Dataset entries
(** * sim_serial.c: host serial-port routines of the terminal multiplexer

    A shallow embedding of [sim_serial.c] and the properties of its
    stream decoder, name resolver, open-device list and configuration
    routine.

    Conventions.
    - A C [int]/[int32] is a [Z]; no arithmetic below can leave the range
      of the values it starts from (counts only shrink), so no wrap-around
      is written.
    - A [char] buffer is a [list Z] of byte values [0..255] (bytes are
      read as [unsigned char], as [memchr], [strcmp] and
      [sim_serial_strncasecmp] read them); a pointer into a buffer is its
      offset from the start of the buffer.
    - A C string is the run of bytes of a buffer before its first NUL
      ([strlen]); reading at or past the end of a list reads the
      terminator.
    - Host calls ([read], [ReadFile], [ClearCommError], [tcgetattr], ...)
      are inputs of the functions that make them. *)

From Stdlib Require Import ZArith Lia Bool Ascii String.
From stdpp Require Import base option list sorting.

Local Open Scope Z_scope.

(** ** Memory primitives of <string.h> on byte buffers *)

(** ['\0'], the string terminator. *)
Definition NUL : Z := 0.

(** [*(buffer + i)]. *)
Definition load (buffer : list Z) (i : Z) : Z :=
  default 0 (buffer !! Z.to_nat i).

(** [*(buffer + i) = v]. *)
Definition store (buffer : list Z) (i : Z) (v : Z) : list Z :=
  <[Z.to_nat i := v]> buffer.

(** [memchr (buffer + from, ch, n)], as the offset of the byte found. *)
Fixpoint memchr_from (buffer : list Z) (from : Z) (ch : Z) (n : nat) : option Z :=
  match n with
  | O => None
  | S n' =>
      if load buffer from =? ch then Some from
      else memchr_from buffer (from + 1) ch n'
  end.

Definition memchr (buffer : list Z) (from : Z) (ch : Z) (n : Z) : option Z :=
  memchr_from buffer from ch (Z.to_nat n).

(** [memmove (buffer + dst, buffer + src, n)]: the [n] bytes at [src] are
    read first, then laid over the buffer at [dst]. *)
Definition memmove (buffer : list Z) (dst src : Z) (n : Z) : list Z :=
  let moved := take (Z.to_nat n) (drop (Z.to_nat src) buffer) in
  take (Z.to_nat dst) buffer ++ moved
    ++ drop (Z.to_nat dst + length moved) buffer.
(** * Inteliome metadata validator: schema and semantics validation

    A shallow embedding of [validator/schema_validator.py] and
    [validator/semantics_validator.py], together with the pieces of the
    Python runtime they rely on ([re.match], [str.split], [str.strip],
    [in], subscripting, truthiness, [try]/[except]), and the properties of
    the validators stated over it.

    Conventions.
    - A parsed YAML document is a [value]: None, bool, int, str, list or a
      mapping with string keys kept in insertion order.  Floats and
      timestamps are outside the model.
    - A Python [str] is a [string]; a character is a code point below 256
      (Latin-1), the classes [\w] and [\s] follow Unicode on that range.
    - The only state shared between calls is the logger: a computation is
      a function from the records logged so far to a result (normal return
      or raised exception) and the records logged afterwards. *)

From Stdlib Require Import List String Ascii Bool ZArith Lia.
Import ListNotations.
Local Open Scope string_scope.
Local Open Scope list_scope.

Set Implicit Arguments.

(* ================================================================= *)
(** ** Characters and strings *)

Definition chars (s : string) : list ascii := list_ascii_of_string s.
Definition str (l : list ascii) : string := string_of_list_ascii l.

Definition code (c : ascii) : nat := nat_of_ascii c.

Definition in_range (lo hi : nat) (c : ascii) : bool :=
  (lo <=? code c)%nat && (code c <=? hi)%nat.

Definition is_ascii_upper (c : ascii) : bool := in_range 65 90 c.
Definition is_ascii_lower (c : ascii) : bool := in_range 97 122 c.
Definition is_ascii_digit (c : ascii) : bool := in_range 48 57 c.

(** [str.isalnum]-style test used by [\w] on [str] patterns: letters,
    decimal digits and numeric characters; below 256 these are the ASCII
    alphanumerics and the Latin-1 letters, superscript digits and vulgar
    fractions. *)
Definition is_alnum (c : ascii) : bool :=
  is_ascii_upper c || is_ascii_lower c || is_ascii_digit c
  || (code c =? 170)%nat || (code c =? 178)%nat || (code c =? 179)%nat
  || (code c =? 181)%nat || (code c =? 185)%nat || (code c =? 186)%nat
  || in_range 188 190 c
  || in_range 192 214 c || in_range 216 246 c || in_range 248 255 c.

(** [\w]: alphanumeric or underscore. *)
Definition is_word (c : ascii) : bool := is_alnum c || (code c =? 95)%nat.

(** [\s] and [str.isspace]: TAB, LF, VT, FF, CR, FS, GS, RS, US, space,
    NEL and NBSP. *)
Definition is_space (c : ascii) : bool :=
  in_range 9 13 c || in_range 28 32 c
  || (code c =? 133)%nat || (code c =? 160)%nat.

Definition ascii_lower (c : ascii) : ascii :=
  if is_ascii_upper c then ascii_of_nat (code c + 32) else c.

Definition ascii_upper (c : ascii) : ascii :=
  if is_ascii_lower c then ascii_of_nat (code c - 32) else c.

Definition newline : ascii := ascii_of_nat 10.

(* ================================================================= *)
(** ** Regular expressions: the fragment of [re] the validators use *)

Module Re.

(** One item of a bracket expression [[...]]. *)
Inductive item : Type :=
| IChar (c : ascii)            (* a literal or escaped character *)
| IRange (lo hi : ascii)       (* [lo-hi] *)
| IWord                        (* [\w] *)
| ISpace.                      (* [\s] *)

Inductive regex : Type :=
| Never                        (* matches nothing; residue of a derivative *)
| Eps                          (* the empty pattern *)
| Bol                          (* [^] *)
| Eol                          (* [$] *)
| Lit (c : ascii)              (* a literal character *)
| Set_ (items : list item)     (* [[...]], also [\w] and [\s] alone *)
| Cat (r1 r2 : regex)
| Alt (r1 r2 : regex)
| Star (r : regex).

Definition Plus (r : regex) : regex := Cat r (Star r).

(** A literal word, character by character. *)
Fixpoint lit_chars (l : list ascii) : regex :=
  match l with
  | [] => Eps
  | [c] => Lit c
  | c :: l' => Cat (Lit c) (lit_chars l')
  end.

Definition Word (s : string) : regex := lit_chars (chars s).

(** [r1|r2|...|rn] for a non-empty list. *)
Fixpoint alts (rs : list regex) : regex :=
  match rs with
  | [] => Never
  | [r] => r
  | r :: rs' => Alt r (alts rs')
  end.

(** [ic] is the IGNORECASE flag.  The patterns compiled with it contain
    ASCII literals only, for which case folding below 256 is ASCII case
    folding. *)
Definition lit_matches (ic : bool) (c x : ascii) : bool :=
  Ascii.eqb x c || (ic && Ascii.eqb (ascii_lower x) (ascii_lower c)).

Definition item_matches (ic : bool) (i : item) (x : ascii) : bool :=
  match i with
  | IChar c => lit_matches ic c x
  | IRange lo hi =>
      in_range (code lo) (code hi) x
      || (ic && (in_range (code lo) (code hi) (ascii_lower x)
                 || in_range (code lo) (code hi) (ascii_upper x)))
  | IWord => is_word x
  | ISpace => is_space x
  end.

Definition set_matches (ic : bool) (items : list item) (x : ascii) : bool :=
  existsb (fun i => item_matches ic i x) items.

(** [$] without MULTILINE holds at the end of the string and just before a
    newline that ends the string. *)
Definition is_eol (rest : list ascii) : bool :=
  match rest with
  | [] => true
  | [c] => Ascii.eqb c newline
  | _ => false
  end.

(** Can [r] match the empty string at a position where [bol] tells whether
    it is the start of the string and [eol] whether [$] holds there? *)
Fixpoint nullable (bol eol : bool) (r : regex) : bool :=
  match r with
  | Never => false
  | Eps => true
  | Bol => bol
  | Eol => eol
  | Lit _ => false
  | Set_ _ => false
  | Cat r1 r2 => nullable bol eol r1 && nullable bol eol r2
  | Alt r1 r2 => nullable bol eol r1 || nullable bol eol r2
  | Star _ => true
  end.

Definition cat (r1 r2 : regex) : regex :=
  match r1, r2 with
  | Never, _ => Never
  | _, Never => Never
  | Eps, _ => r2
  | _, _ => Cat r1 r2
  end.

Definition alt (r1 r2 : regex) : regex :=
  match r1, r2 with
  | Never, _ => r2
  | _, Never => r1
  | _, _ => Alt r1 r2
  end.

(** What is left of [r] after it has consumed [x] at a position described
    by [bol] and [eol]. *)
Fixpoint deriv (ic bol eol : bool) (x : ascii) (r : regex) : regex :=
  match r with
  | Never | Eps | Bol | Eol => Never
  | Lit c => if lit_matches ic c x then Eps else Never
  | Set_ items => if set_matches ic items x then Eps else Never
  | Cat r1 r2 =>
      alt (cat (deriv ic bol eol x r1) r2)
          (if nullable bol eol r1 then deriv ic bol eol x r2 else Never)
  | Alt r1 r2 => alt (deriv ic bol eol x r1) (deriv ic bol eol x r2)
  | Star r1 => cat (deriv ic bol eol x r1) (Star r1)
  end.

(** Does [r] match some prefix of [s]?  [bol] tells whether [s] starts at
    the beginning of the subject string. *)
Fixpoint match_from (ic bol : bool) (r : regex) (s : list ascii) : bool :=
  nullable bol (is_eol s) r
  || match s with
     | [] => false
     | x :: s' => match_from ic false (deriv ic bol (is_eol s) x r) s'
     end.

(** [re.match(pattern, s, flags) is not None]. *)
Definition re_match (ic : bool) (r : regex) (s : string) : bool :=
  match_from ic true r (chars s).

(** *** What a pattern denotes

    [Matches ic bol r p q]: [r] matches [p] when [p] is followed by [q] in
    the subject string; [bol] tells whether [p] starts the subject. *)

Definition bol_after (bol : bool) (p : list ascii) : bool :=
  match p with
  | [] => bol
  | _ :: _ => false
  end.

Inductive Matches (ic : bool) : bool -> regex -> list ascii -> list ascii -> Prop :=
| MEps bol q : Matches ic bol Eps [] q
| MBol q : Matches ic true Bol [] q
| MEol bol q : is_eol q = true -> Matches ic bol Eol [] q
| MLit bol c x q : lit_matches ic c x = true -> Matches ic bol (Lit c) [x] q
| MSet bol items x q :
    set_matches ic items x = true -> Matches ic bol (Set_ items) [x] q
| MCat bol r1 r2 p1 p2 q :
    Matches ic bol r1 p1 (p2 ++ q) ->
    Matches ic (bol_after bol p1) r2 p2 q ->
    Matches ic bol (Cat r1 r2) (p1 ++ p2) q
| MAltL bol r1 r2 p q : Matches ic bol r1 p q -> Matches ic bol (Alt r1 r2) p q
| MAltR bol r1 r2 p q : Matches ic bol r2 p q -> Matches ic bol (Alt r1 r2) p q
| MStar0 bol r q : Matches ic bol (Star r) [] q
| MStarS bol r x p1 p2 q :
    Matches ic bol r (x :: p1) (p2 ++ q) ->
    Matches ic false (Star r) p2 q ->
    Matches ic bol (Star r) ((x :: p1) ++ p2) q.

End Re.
==
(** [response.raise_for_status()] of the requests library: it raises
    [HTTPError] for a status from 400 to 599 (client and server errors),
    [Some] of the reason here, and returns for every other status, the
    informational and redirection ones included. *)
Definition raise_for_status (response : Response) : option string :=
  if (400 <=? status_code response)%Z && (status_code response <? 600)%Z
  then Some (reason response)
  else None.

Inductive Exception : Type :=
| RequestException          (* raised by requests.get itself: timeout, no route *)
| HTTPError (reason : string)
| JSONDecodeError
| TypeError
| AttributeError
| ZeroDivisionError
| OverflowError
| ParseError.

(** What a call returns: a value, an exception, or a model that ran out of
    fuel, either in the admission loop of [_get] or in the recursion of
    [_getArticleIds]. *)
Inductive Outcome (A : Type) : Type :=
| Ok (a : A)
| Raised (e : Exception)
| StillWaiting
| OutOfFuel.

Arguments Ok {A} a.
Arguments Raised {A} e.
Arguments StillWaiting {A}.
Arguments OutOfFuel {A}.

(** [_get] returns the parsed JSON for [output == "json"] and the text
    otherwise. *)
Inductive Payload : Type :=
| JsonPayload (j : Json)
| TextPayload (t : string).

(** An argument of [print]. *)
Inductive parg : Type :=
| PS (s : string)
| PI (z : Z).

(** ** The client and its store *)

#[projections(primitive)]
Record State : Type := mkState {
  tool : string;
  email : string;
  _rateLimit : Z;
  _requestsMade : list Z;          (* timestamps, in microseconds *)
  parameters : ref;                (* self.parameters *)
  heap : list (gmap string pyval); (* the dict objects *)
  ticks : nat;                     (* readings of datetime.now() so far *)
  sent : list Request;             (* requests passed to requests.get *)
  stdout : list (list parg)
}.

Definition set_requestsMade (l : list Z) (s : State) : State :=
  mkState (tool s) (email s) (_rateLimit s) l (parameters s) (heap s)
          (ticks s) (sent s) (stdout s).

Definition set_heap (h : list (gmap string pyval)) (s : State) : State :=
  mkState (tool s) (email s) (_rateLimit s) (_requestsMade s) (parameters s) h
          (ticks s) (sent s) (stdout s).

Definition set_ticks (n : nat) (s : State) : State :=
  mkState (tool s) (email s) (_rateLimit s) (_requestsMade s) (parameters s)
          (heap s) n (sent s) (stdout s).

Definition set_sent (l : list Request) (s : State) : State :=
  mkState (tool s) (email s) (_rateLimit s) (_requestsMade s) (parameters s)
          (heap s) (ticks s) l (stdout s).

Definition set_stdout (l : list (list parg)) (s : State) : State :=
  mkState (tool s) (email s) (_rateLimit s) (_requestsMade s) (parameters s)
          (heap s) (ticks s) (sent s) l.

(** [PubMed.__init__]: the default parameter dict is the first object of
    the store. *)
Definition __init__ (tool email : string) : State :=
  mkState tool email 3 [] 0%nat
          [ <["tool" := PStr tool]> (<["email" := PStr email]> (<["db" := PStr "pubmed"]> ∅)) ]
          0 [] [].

• Exercise instructions:
Look over the entries above and tally the lines containing the string "them"; the answer is that total only.

• Exercise output:
2